# Possible hyperthyroidism and follow-up



## marilano (Feb 17, 2010)

I was having symptoms like unintended weight loss, heart palpitations, and shortness of breath. My doctor checked my TSH level and it was .06. But my free T4 was normal, at 1.4. The one previous test I'd had for thyroid antibodies (TPO AB) about 2 years ago showed it was elevated, at 482. I looked up the symptoms of hyperthyroidism and have most of them (e.g. intolerance to heat, irritability and nervousness, etc.), Hashimoto's thyroiditis and thyroid cancer run in my family. I used to think I was hypothyroid, since I had many symptoms of that and have always seemed to have a very slow metabolism. My primary care dr. was going to refer me for a nuclear scan, but I'd had spinal injections recently using contrast material, so the doctors in nuclear medicine said I have to wait at least another month. So, on my request, she referred me to an endocrinologist. The endo. said she wasn't concerned about my low TSH level and that it might be temporary, and due to a virus (although I haven't been sick). She did an ultrasound which didn't show anything remarkable. She doesn't think I need a nuclear scan. She said to get my TSH and T4 checked again in a month. But meanwhile, I feel lousy. I'm wondering if I have autoimmune thyroid disease and if it could be making me hyperthyroid now even if I was hypothyroid in the past.
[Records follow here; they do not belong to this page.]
(** The cell the source returns is the recurrence at the two whole
    strings. *)
Lemma levenshteinDistance_cost (str1 str2 : string) :
  levenshteinDistance str1 str2 = cost (rev (chars str1)) (rev (chars str2)).
Proof.
  unfold levenshteinDistance, matrix.
  rewrite <- !length_chars.
  pose proof (cells_row0 [] (chars str1)) as Hrow0.
  cbn [List.length] in Hrow0. rewrite <- Hrow0.
  pose proof (build_rows_last (chars str1) (chars str2) []) as Hlast.
  cbn [List.length] in Hlast. rewrite Hlast.
  rewrite cells_last, !app_nil_r. reflexivity.
Qed.

Lemma levenshteinDistance_upper (a b : string) :
  levenshteinDistance a b <= Nat.max (String.length a) (String.length b).
Proof.
  rewrite levenshteinDistance_cost, <- !length_chars.
  rewrite <- (length_rev (chars a)), <- (length_rev (chars b)).
  apply cost_upper.
Qed.

Lemma levenshteinDistance_lower (a b : string) :
  String.length a - String.length b <= levenshteinDistance a b
  /\ String.length b - String.length a <= levenshteinDistance a b.
Proof.
  rewrite levenshteinDistance_cost, <- !length_chars.
  rewrite <- (length_rev (chars a)), <- (length_rev (chars b)).
  pose proof (cost_lower (rev (chars a)) (rev (chars b))). lia.
Qed.

End LevenshteinFacts.

(** C9. The Levenshtein distance is symmetric: for all strings [a] and
    [b], [levenshteinDistance a b] equals [levenshteinDistance b a]. *)
Theorem levenshteinDistance_symmetric (a b : string) :
  levenshteinDistance a b = levenshteinDistance b a.
Proof.
  rewrite !levenshteinDistance_cost. apply cost_sym.
Qed.

(** ** Numbers *)

Section NumberFacts.

Lemma Qnat_nonneg (n : nat) : (0 <= Qnat n)%Q.
Proof.
  unfold Qnat. change 0%Q with (inject_Z 0). rewrite <- Zle_Qle. lia.
Qed.

Lemma Qnat_pos (n : nat) : 0 < n -> (0 < Qnat n)%Q.
Proof.
  intros H. unfold Qnat. change 0%Q with (inject_Z 0).
  rewrite <- Zlt_Qlt. lia.
Qed.

Lemma Qnat_le (m n : nat) : m <= n -> (Qnat m <= Qnat n)%Q.
Proof. intros H. unfold Qnat. rewrite <- Zle_Qle. lia. Qed.

Lemma Qgtb_true (x y : Q) : Qgtb x y = true <-> (y < x)%Q.
Proof.
  unfold Qgtb. rewrite negb_true_iff, <- not_true_iff_false, Qle_bool_iff.
  split; [apply Qnot_le_lt | apply Qlt_not_le].
Qed.

Lemma Qgtb_false (x y : Q) : Qgtb x y = false <-> (x <= y)%Q.
Proof.
  unfold Qgtb. rewrite negb_false_iff. apply Qle_bool_iff.
Qed.

Lemma Qgtb_compat (x x' y y' : Q) :
  (x == x')%Q -> (y == y')%Q -> Qgtb x y = Qgtb x' y'.
Proof.
  intros Hx Hy.
  destruct (Qgtb x y) eqn:E, (Qgtb x' y') eqn:E'; try reflexivity.
  - apply Qgtb_true in E. apply Qgtb_false in E'. lra.
  - apply Qgtb_false in E. apply Qgtb_true in E'. lra.
Qed.

Lemma Qmin_unit (x : Q) : (0 <= x)%Q -> (0 <= Qmin x 1 <= 1)%Q.
Proof.
  intros H. split.
  - apply Q.min_glb; lra.
  - apply Q.le_min_r.
Qed.

Lemma Qmin_compat_l (x y z : Q) : (x == y)%Q -> (Qmin x z == Qmin y z)%Q.
Proof.
  intros H.
  destruct (Q.min_spec x z) as [[? ->]|[? ->]],
           (Q.min_spec y z) as [[? ->]|[? ->]]; lra.
Qed.

(** The quotient of [stringSimilarity], for a distance within the
    longer length. *)
Lemma ratio_unit (len distance : nat) :
  0 < len -> distance <= len ->
  (0 <= (Qnat len - Qnat distance) / Qnat len <= 1)%Q.
Proof.
  intros Hlen Hd.
  pose proof (Qnat_pos len Hlen). pose proof (Qnat_le _ _ Hd).
  pose proof (Qnat_nonneg distance).
  split.
  - apply Qle_shift_div_l; [assumption | lra].
  - apply Qle_shift_div_r; [assumption | lra].
Qed.

End NumberFacts.

(** ** String similarity *)

Lemma pick_lengths (str1 str2 : string) :
  String.length (pick_shorter str1 str2) <= String.length (pick_longer str1 str2)
  /\ String.length (pick_longer str1 str2) =
     Nat.max (String.length str1) (String.length str2).
Proof.
  unfold pick_shorter, pick_longer.
  destruct (String.length str2 <? String.length str1) eqn:E;
    [apply Nat.ltb_lt in E | apply Nat.ltb_ge in E]; lia.
Qed.

Lemma levenshteinDistance_picked (str1 str2 : string) :
  levenshteinDistance (pick_longer str1 str2) (pick_shorter str1 str2) =
  levenshteinDistance str1 str2.
Proof.
  unfold pick_shorter, pick_longer.
  destruct (String.length str2 <? String.length str1); [reflexivity|].
  rewrite !levenshteinDistance_cost. apply cost_sym.
Qed.
(** * PriceHound: the log-indexing wizard's pricing pipeline

    A shallow embedding of the computation core of the log-indexing wizard
    (a Svelte component) and of the price helpers of [$lib/utils]:
    product look-up in the catalog, parsing of scraped price texts, the
    derived quantities, the cost roll-up, and the items handed to the quote.

    JavaScript numbers are IEEE 754 binary64 values, so they are embedded as
    Rocq's primitive [float]s: [*], [/], [+] and [>] are the very operations
    the script runs, with their rounding, infinities and NaN. *)

From Stdlib Require Import ZArith List String Ascii Bool Lia Floats.
Import ListNotations.

Set Warnings "-inexact-float".

(** ** The JavaScript built-ins the component relies on *)

Module JS.

Local Open Scope float_scope.

(** *** Numbers *)

(** Truthiness of a number: [0], [-0] and [NaN] are falsy. *)
Definition truthy (x : float) : bool := negb (is_nan x || is_zero x).

(** [x || y] on numbers. *)
Definition or_else (x y : float) : float := if truthy x then x else y.

(** [x > 0]. *)
Definition gt0 (x : float) : bool := 0 <? x.

(** [n] doublings of a positive number. *)
Fixpoint shl (n : nat) (p : positive) : positive :=
  match n with
  | O => p
  | S n' => xO (shl n' p)
  end.

(** The float of a positive integer below [2^53]: the mantissa is brought
    to 53 binary digits, as the binary64 format stores it. *)
Definition float_of_pos (p : positive) : float :=
  let d := Z.pos (digits2_pos p) in
  SF2Prim (S754_finite false (shl (Z.to_nat (prec - d)) p) (d - prec)).

(** [Math.ceil]: non-finite values, zeros and integral values are returned
    as they are; a value strictly between -1 and 0 gives [-0]; otherwise
    the smallest integer not below the argument. *)
Definition Math_ceil (x : float) : float :=
  match Prim2SF x with
  | S754_finite s m e =>
      if (0 <=? e)%Z then x
      else
        let d := (2 ^ (- e))%Z in
        let q := (Z.pos m / d)%Z in
        if (Z.pos m mod d =? 0)%Z then x
        else if s then
          match q with
          | Z.pos p => - float_of_pos p
          | _ => neg_zero
          end
        else float_of_pos (Z.to_pos (q + 1))
  | _ => x
  end.
(** * Loan-Management: the repayment ledger of the loan-details dialog
      and the analytics metrics, embedded from the TypeScript sources

    Sources embedded here:
    - [src/components/ui/loan-details-modal.tsx] (component [LoanDetailsModal]):
      [fetchRepayments], [openPaymentModal], [updateLoanStatus],
      [validatePaymentInput], [handleChange], [handlePaymentMethodChange],
      [calculateInterest], [handleSubmitPayment], [handleMarkAsFinished], the
      effect that shows a loan, and the two JSX guards of the footer and of
      the mark-as-finished panel;
    - the analytics page ([fetchLoanMetrics]).

    Modelling conventions.
    - A [Date] is its [getTime()] value: milliseconds since the epoch, in [Z].
    - React component state is an explicit record threaded through the
      handlers; the [loan] prop is a value of its own, separate from the row
      of the [loans] table that [updateLoanStatus] writes.
    - The store is one loan's status cell and its repayment table, a list in
      recording order.
    - The ledger handlers are embedded twice.  The first embedding fixes what
      the environment decides: a JavaScript [number] holding money or a rate
      is an exact rational [Q] (equality is [==]); reads of the store
      succeed, and [order(repayment_date)] is a stable sort on recording
      order, reversed for a descending read, so that of two rows of equal
      date the one recorded last is the later; [setMonth] is done in UTC.
      The second embedding, [Hosted], takes the environment as a parameter
      [Host]: what each ordered read returns, an error included, and
      [setMonth] in the browser's time zone.
    - [F64] has the interest computations on IEEE 754 doubles, rounding
      included. *)

From Stdlib Require Import ZArith QArith Qround Qminmax Qabs Lqa Lia.
From Stdlib Require Import List Sorted Permutation Bool String.
From Stdlib Require Import Floats.SpecFloat.
Import ListNotations.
Should I just wait for a month and see how the TSH is then? Should I insist on having a nuclear scan?


----------



## happysunshine (Sep 25, 2009)

I would get the scan done,you actually sound alot like me when I first found out I Had hyperthyroidism, the doctor told me it was nothing to be concerned about and to just wait and then about a month later I was in hospital with a tachycardia, my heart rate was through the roof, the doctors were surprised that I was not on medication since being diagnosed.

About the test you have to wait a month otherwise it won't be accurate but insist on getting medication in the mean time to help with the symptoms and to stop your thyroid from releasing to much hormones


----------